I had a conversation about gaps today. I wasn’t sure which gap was referred to because this phrase has many meanings. Letterman is fine with his gap; educators are not fine with achievement gaps. Politicians make policies that ignore crucial gaps, the ones that go to the root of the problem. Everyone seems confused. Gaps remain.
Gaps exist in classrooms, buildings, districts, counties, states and patterns form across countries.
The truth is, achievement gaps in the United States are pretty predictable. Most can tell you about their district before any test scores come out. The issue, time and time again has to do with opportunity and wealth or IEP status. The patterns are clear in every district; every state.
Come down from the helicopter view and into a building: there is MUCH a teacher can do to design the learning so that all kids in front of them have a chance. Relationships are the cornerstone for all learning. Enthusiasm is contagious. Deep thinking and learning can occur. We engineer the context. Hope is restored with a great teacher.

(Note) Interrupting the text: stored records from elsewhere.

(* ===== verification/Sh.v ===== *)
(** * The shell's parser ([sh.c])

    The recursive-descent parser of the shell over the characters of a line,
    and [nulterminate], which turns the tokens it found into C strings.  A
    pointer into the line is the text from there to the end, so [es] is the
    empty text and [*es] the terminating NUL. *)

From S2P Require Import Prelude.

Definition is_space (c : Z) : bool := existsb (Z.eqb c) [32; 9; 13; 10; 11].
(** [<|>&;()] *)
Definition LT : Z := 60.
Definition BAR : Z := 124.
Definition GT : Z := 62.
Definition AMP : Z := 38.
Definition SEMI : Z := 59.
Definition LPAR : Z := 40.
Definition RPAR : Z := 41.
Definition is_symbol (c : Z) : bool := existsb (Z.eqb c) [LT; BAR; GT; AMP; SEMI; LPAR; RPAR].
Definition is_word (c : Z) : bool := negb (is_space c) && negb (is_symbol c).

Fixpoint skip_spaces (s : list Z) : list Z :=
  match s with c :: s' => if is_space c then skip_spaces s' else s | [] => [] end.
Fixpoint skip_word (s : list Z) : list Z :=
  match s with c :: s' => if is_word c then skip_word s' else s | [] => [] end.

(** A token: pointers to its first character and past its last one. *)
Definition token : Type := list Z * list Z.

(** What [gettoken] returns besides the token: 0 at the end, [97] (a) for a
    word, 43 (+) for [>>], else the symbol. *)
Definition TWORD : Z := 97.
Definition TAPPEND : Z := 43.
Definition token_at (s : list Z) : Z * list Z :=
  match s with
  | [] => (0, [])
  | c :: s' =>
      if c =? GT then match s' with c' :: s'' => if c' =? GT then (TAPPEND, s'') else (c, s') | [] => (c, s') end
      else if is_symbol c then (c, s')
      else (TWORD, skip_word s)
  end.

Definition gettoken : M (list Z) (Z * token) := fun s =>
  let q := skip_spaces s in
  let '(ret, eq) := token_at q in
  Ok (ret, (q, eq)) (skip_spaces eq).

Definition peek (toks : list Z) : M (list Z) bool := fun s =>
  let s := skip_spaces s in
  Ok (match s with c :: _ => existsb (Z.eqb c) toks | [] => false end) s.

(** ** Commands *)

Definition MAXARGS : nat := 10.
Definition O_RDONLY : Z := 0.
Definition O_WRONLY : Z := 1.
Definition O_CREATE : Z := 512.

(** The five kinds of [struct cmd]; [argv] up to its terminating 0. *)
Inductive cmd (T : Type) :=
  | EXEC (argv : list T)
  | REDIR (c : cmd T) (file : T) (mode fd : Z)
  | PIPE (l r : cmd T)
  | LIST (l r : cmd T)
  | BACK (c : cmd T).
Arguments EXEC {T} _.
Arguments REDIR {T} _ _ _ _.
Arguments PIPE {T} _ _.
Arguments LIST {T} _ _.
Arguments BACK {T} _.

(** [parseexec] keeps a pointer to the [execcmd] that redirections wrap. *)
Fixpoint argc {T} (c : cmd T) : nat :=
  match c with EXEC l => length l | REDIR c _ _ _ => argc c | _ => 0%nat end.
Fixpoint add_arg {T} (t : T) (c : cmd T) : cmd T :=
  match c with EXEC l => EXEC (l ++ [t]) | REDIR c f m d => REDIR (add_arg t c) f m d | _ => c end.

Definition redir_of (tok : Z) (t : token) (c : cmd token) : cmd token :=
  if tok =? LT then REDIR c t O_RDONLY 0
  else if tok =? GT then REDIR c t (Z.lor O_WRONLY O_CREATE) 1
  else if tok =? TAPPEND then REDIR c t (Z.lor O_WRONLY O_CREATE) 1
  else c.

(** ** The parser *)

Fixpoint parseredirs (fuel : nat) (c : cmd token) : M (list Z) (cmd token) :=
  match fuel with
  | O => nofuel
  | S fuel =>
      b ← peek [LT; GT];
      if (b : bool) then
        t ← gettoken;
        f ← gettoken;
        if negb (fst f =? TWORD) then panic "missing file for redirection"
        else parseredirs fuel (redir_of (fst t) (snd f) c)
      else mret c
  end.

(** The loop of [parseexec]. *)
Fixpoint parseargs (fuel : nat) (c : cmd token) : M (list Z) (cmd token) :=
  match fuel with
  | O => nofuel
  | S fuel' =>
      b ← peek [BAR; RPAR; AMP; SEMI];
      if (b : bool) then mret c else
      t ← gettoken;
      if fst t =? 0 then mret c else
      if negb (fst t =? TWORD) then panic "syntax" else
      let c := add_arg (snd t) c in
      if (MAXARGS <=? argc c)%nat then panic "too many args" else
      c ← parseredirs fuel c;
      parseargs fuel' c
  end.

(** The loop of [parseline] on [&]. *)
Fixpoint parsebacks (fuel : nat) (c : cmd token) : M (list Z) (cmd token) :=
  match fuel with
  | O => nofuel
  | S fuel =>
      b ← peek [AMP];
      if (b : bool) then gettoken;; parsebacks fuel (BACK c) else mret c
  end.

Fixpoint parseline (fuel : nat) : M (list Z) (cmd token) :=
  match fuel with
  | O => nofuel
  | S fuel =>
      c ← parsepipe fuel;
      c ← parsebacks fuel c;
      b ← peek [SEMI];
      if (b : bool) then gettoken;; r ← parseline fuel; mret (LIST c r) else mret c
  end
with parsepipe (fuel : nat) : M (list Z) (cmd token) :=
  match fuel with
  | O => nofuel
  | S fuel =>
      c ← parseexec fuel;
      b ← peek [BAR];
      if (b : bool) then gettoken;; r ← parsepipe fuel; mret (PIPE c r) else mret c
  end
with parseexec (fuel : nat) : M (list Z) (cmd token) :=
  match fuel with
  | O => nofuel
  | S fuel =>
      b ← peek [LPAR];
      if (b : bool) then parseblock fuel else
      c ← parseredirs fuel (EXEC []);
      parseargs fuel c
  end
with parseblock (fuel : nat) : M (list Z) (cmd token) :=
  match fuel with
  | O => nofuel
  | S fuel =>
      b ← peek [LPAR];
      if negb b then panic "parseblock" else
      gettoken;;
      c ← parseline fuel;
      b ← peek [RPAR];
      if negb b then panic "syntax - missing )" else
      gettoken;;
      parseredirs fuel c
  end.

Still, over time and across the district and the state: poverty, limited experience and racism are problems. Gaps exist between boys and girls; people of color and those milky white; kids with IEPs and those whithout. Until we address that with our education, assessment and even housing policies, the gaps will persist. Teachers will continue to be blamed for walls they cannot permeate. Kids in poverty will stay in poverty. Boys and students of color will be suspended at higher rates. Initiatives will aim at the wrong target . I’m thinking of my dog, chasing his tail.
This conundrum, however, isn’t quite so clever or funny.
We need to go to the core to solve the real problems WHILE engineering relationships and environments that support; design learning that engages. If we look at gender, IEP status and socio-economic factors, we still have to keep teaching well. To teach well, we do have to look at socio-economic factors, gender and IEP status. To deny the culture of poverty is to lie to ourselves and our students. To deny the hurdles faced by students with IEPs and those of color is unfair. And yes, we need to figure out how to create environments where boys can thrive. Many great teachers do that, but not all boys have that experience.
It isn’t all or nothing; either /or . It rarely is. There are no excuses. We must teach well. If that could happen within the context of policies reflecting the real problems, teachers might have a chance to support all of their students.
We need to mind the gap. The big gaps. And stop chasing our tails.